▶ [Work required]
From the entries that follow, reproduce exactly and only the lines from the line with "Fixpoint re_search (match_at" to the line with "match width with", endpoints included.
********
(** * Multi-user AI chat: presence, message store, access policy, AI trigger

    A shallow embedding of the chat backend (backend/main.py,
    backend/chat_manager.py, backend/ai_service.py, shared/models.py,
    shared/config.py) together with the properties of its specification.

    Conventions of the embedding.
    - Python [str] values are Rocq strings of ASCII characters; the character
      classes of [str.lower], [str.strip] and of the regular expressions
      ([\s], [\w]) are their restrictions to code points below 128, and a
      character above 127 is treated as a caseless symbol.
    - Python dicts are [gmap]s, Python sets are [gset]s; a set is iterated in
      the order of [elements].
    - The wall clock, [uuid4] and the outcome of network calls are inputs of
      the functions that consult them.
    - A coroutine runs to its end before the next one starts: the
      interleavings that [await] allows are not modelled.
    - Redis answers every command; the [except] branches that only log a
      failure of Redis are left out. *)

From Stdlib Require Import ZArith Ascii String List Bool Lia Sorted OrderedTypeEx.
From stdpp Require Import base option list gmap sets strings sorting.

Local Open Scope string_scope.
Local Open Scope Z_scope.
Local Open Scope list_scope.
Import ListNotations.

(** ** Part I. The program *)

(** *** shared/config.py *)

Module Config.
Definition MAX_CHAT_HISTORY : Z := 100.
Definition DEFAULT_ROOM_ID : string := "general".
Definition DEFAULT_ROOM_NAME : string := "General Chat".
End Config.

Definition AI_TRIGGERS : list string :=
  ["@ai"; "@assistant"; "@bot"; "@styx"; "hey ai"; "hey styx"; "ai help"; "ai:"].

(** *** shared/models.py *)

Inductive MessageType := USER | AI | SYSTEM.

(** [datetime] with the fields Python keeps. *)
Record datetime := {
  year : Z; month : Z; day : Z;
  hour : Z; minute : Z; second : Z; microsecond : Z
}.

Module ChatMessage.
Record t := {
  message_id : string;
  chat_room_id : string;
  sender_id : string;
  sender_name : string;
  content : string;
  message_type : MessageType;
  timestamp : datetime;
  metadata : list (string * string)
}.
End ChatMessage.

Module ChatRoom.
Record t := {
  room_id : string;
  room_name : string;
  created_at : datetime;
  ai_system_prompt : option string;
  ai_model : option string;
  created_by : option string;
  is_private : bool;
  assigned_users : list string
}.
End ChatRoom.

Module ConnectionInfo.
Record t := {
  user_id : string;
  username : string;
  room_id : string;
  websocket_id : string
}.
End ConnectionInfo.

(** *** backend/chat_manager.py: room access *)

(** [user_id in room.assigned_users] *)
Definition py_in (x : string) (l : list string) : bool :=
  existsb (String.eqb x) l.

(** [ChatManager.can_user_access_room], chat_manager.py:391-411. *)
Definition can_user_access_room
    (room : ChatRoom.t) (user_id user_role : string) (is_kid : bool) : bool :=
  if String.eqb user_role "admin" then true
  else if is_kid then
    if String.eqb (ChatRoom.room_id room) "general" then true
    else py_in user_id (ChatRoom.assigned_users room)
  else if negb (ChatRoom.is_private room) then true
  else py_in user_id (ChatRoom.assigned_users room).

(** *** Text primitives of Python, on ASCII *)

Definition chr (n : N) : ascii := ascii_of_N n.
Definition ord (c : ascii) : N := N_of_ascii c.

Definition between (lo hi : N) (c : ascii) : bool :=
  (N.leb lo (ord c) && N.leb (ord c) hi)%bool.

(** [str.isspace] / [\s]: TAB..CR, FS..US and the space. *)
Definition is_space (c : ascii) : bool := between 9 13 c || between 28 32 c.

(** [\w]: letters, digits and the underscore. *)
Definition is_word (c : ascii) : bool :=
  between 97 122 c || between 65 90 c || between 48 57 c || N.eqb (ord c) 95.

Definition lower_char (c : ascii) : ascii :=
  if between 65 90 c then chr (ord c + 32) else c.

Definition chars (s : string) : list ascii := list_ascii_of_string s.

(** [str.lower] *)
Definition py_lower (s : string) : list ascii := map lower_char (chars s).

(** *** backend/main.py: should_trigger_ai_response *)

(** The class [[,.!?;:]] of the lookahead. *)
Definition is_trigger_punct (c : ascii) : bool :=
  existsb (Ascii.eqb c) (chars ",.!?;:").

(** [(?=\s|[,.!?;:]|$)]: [$] holds at the end of the string and before a
    final line feed. *)
Definition lookahead (rest : list ascii) : bool :=
  match rest with
  | [] => true
  | c :: rest' =>
      is_space c || is_trigger_punct c
      || (N.eqb (ord c) 10 && match rest' with [] => true | _ => false end)
  end.

(** [re.escape(trigger_lower)]: the trigger taken literally. *)
Fixpoint match_literal (lit s : list ascii) : option (list ascii) :=
  match lit with
  | [] => Some s
  | a :: lit' =>
      match s with
      | b :: s' => if Ascii.eqb a b then match_literal lit' s' else None
      | [] => None
      end
  end.

Definition literal_then_lookahead (lit s : list ascii) : bool :=
  match match_literal lit s with
  | Some rest => lookahead rest
  | None => false
  end.

(** [(^|\s)] + literal + lookahead, tried at one position; [prev] is the
    character before the position, [None] at the start of the string. *)
Definition mention_match_at (lit : list ascii) (prev : option ascii)
    (s : list ascii) : bool :=
  match prev with None => literal_then_lookahead lit s | Some _ => false end
  || match s with
     | c :: s' => is_space c && literal_then_lookahead lit s'
     | [] => false
     end.

(** [\b]: exactly one of the two neighbours is a word character. *)
Definition is_word_opt (o : option ascii) : bool :=
  match o with Some c => is_word c | None => false end.

Definition word_boundary (prev : option ascii) (s : list ascii) : bool :=
  xorb (is_word_opt prev) (is_word_opt (head s)).

(** [\b] + literal + lookahead, tried at one position. *)
Definition phrase_match_at (lit : list ascii) (prev : option ascii)
    (s : list ascii) : bool :=
  word_boundary prev s && literal_then_lookahead lit s.

(** [re.search]: the pattern is tried at every position, the end included. *)
Fixpoint re_search (match_at : option ascii -> list ascii -> bool)
    (prev : option ascii) (s : list ascii) : bool :=
  match_at prev s
  || match s with
     | [] => false
     | c :: s' => re_search match_at (Some c) s'
     end.

Definition startswith_at (s : list ascii) : bool :=
  match s with c :: _ => N.eqb (ord c) 64 | [] => false end.

(** One turn of the loop over [AI_TRIGGERS]. *)
Definition trigger_matches (content_lower : list ascii) (trigger : string) : bool :=
  let trigger_lower := py_lower trigger in
  if startswith_at trigger_lower
  then re_search (mention_match_at trigger_lower) None content_lower
  else re_search (phrase_match_at trigger_lower) None content_lower.

(** [should_trigger_ai_response], main.py:343-366. *)
Definition should_trigger_ai_response (content : string) : bool :=
  existsb (trigger_matches (py_lower content)) AI_TRIGGERS.

(** *** datetime and json, as far as the message store uses them *)

Definition dquote : ascii := chr 34.
Definition backslash : ascii := chr 92.

Definition str1 (c : ascii) : string := String c EmptyString.

Fixpoint zero_padded (width : nat) (n : Z) : string :=
  match width with
  | O => EmptyString
  | S width' =>
      zero_padded width' (n / 10) +:+ str1 (chr (Z.to_N (48 + n mod 10)))
  end.

(** [datetime.isoformat()]: the fraction is printed unless it is zero. *)
Definition isoformat (t : datetime) : string :=
  zero_padded 4 (year t) +:+ "-" +:+ zero_padded 2 (month t) +:+ "-" +:+
  zero_padded 2 (day t) +:+ "T" +:+ zero_padded 2 (hour t) +:+ ":" +:+
  zero_padded 2 (minute t) +:+ ":" +:+ zero_padded 2 (second t) +:+
  (if microsecond t =? 0 then EmptyString
   else "." +:+ zero_padded 6 (microsecond t)).

(** Days between 1970-01-01 and a date of the proleptic Gregorian calendar. *)
Definition days_from_civil (y m d : Z) : Z :=
  let y := if m <=? 2 then y - 1 else y in
  let era := y / 400 in
  let yoe := y - era * 400 in
  let doy := (153 * ((m + 9) mod 12) + 2) / 5 + d - 1 in
  let doe := yoe * 365 + yoe / 4 - yoe / 100 + doy in
  era * 146097 + doe - 719468.

(** [datetime.timestamp()] for a clock on UTC.  Python returns seconds as a
    float; the model keeps the whole number of microseconds, which orders
    datetimes the same way. *)
Definition timestamp_micros (t : datetime) : Z :=
  (((days_from_civil (year t) (month t) (day t) * 24 + hour t) * 60
    + minute t) * 60 + second t) * 1000000 + microsecond t.

Definition hex_digit (n : N) : ascii :=
  if N.ltb n 10 then chr (48 + n) else chr (87 + n).

(** One character of a JSON string under [ensure_ascii]. *)
Definition json_escape_char (c : ascii) : string :=
  let n := ord c in
  if N.eqb n 34 then String backslash (str1 dquote)
  else if N.eqb n 92 then String backslash (str1 backslash)
  else if N.eqb n 10 then String backslash "n"
  else if N.eqb n 13 then String backslash "r"
  else if N.eqb n 9 then String backslash "t"
  else if N.eqb n 8 then String backslash "b"
  else if N.eqb n 12 then String backslash "f"
  else if between 32 126 c then str1 c
  else String backslash
         ("u00" +:+ String (hex_digit (n / 16)) (str1 (hex_digit (n mod 16)))).

Fixpoint json_escape (s : string) : string :=
  match s with
  | EmptyString => EmptyString
  | String c s' => json_escape_char c +:+ json_escape s'
  end.

Definition json_string (s : string) : string :=
  str1 dquote +:+ json_escape s +:+ str1 dquote.

(** [json.dumps] of a dict whose values are already encoded. *)
Fixpoint json_items (fields : list (string * string)) : string :=
  match fields with
  | [] => EmptyString
  | [(k, v)] => json_string k +:+ ": " +:+ v
  | (k, v) :: rest => json_string k +:+ ": " +:+ v +:+ ", " +:+ json_items rest
  end.

Definition json_object (fields : list (string * string)) : string :=
  "{" +:+ json_items fields +:+ "}".

Definition MessageType_value (ty : MessageType) : string :=
  match ty with USER => "user" | AI => "ai" | SYSTEM => "system" end.

(** [json.dumps(message_data)] of [store_message] and [delete_message]. *)
Definition message_json (m : ChatMessage.t) : string :=
  json_object
    [("message_id", json_string (ChatMessage.message_id m));
     ("chat_room_id", json_string (ChatMessage.chat_room_id m));
     ("sender_id", json_string (ChatMessage.sender_id m));
     ("sender_name", json_string (ChatMessage.sender_name m));
     ("content", json_string (ChatMessage.content m));
     ("message_type", json_string (MessageType_value (ChatMessage.message_type m)));
     ("timestamp", json_string (isoformat (ChatMessage.timestamp m)));
     ("metadata",
      json_string
        (json_object
           (map (fun kv => (fst kv, json_string (snd kv)))
                (ChatMessage.metadata m))))].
********
▶ [Task answer]
Fixpoint re_search (match_at : option ascii -> list ascii -> bool)
    (prev : option ascii) (s : list ascii) : bool :=
  match_at prev s
  || match s with
     | [] => false
     | c :: s' => re_search match_at (Some c) s'
     end.

Definition startswith_at (s : list ascii) : bool :=
  match s with c :: _ => N.eqb (ord c) 64 | [] => false end.

(** One turn of the loop over [AI_TRIGGERS]. *)
Definition trigger_matches (content_lower : list ascii) (trigger : string) : bool :=
  let trigger_lower := py_lower trigger in
  if startswith_at trigger_lower
  then re_search (mention_match_at trigger_lower) None content_lower
  else re_search (phrase_match_at trigger_lower) None content_lower.

(** [should_trigger_ai_response], main.py:343-366. *)
Definition should_trigger_ai_response (content : string) : bool :=
  existsb (trigger_matches (py_lower content)) AI_TRIGGERS.

(** *** datetime and json, as far as the message store uses them *)

Definition dquote : ascii := chr 34.
Definition backslash : ascii := chr 92.

Definition str1 (c : ascii) : string := String c EmptyString.

Fixpoint zero_padded (width : nat) (n : Z) : string :=
  match width with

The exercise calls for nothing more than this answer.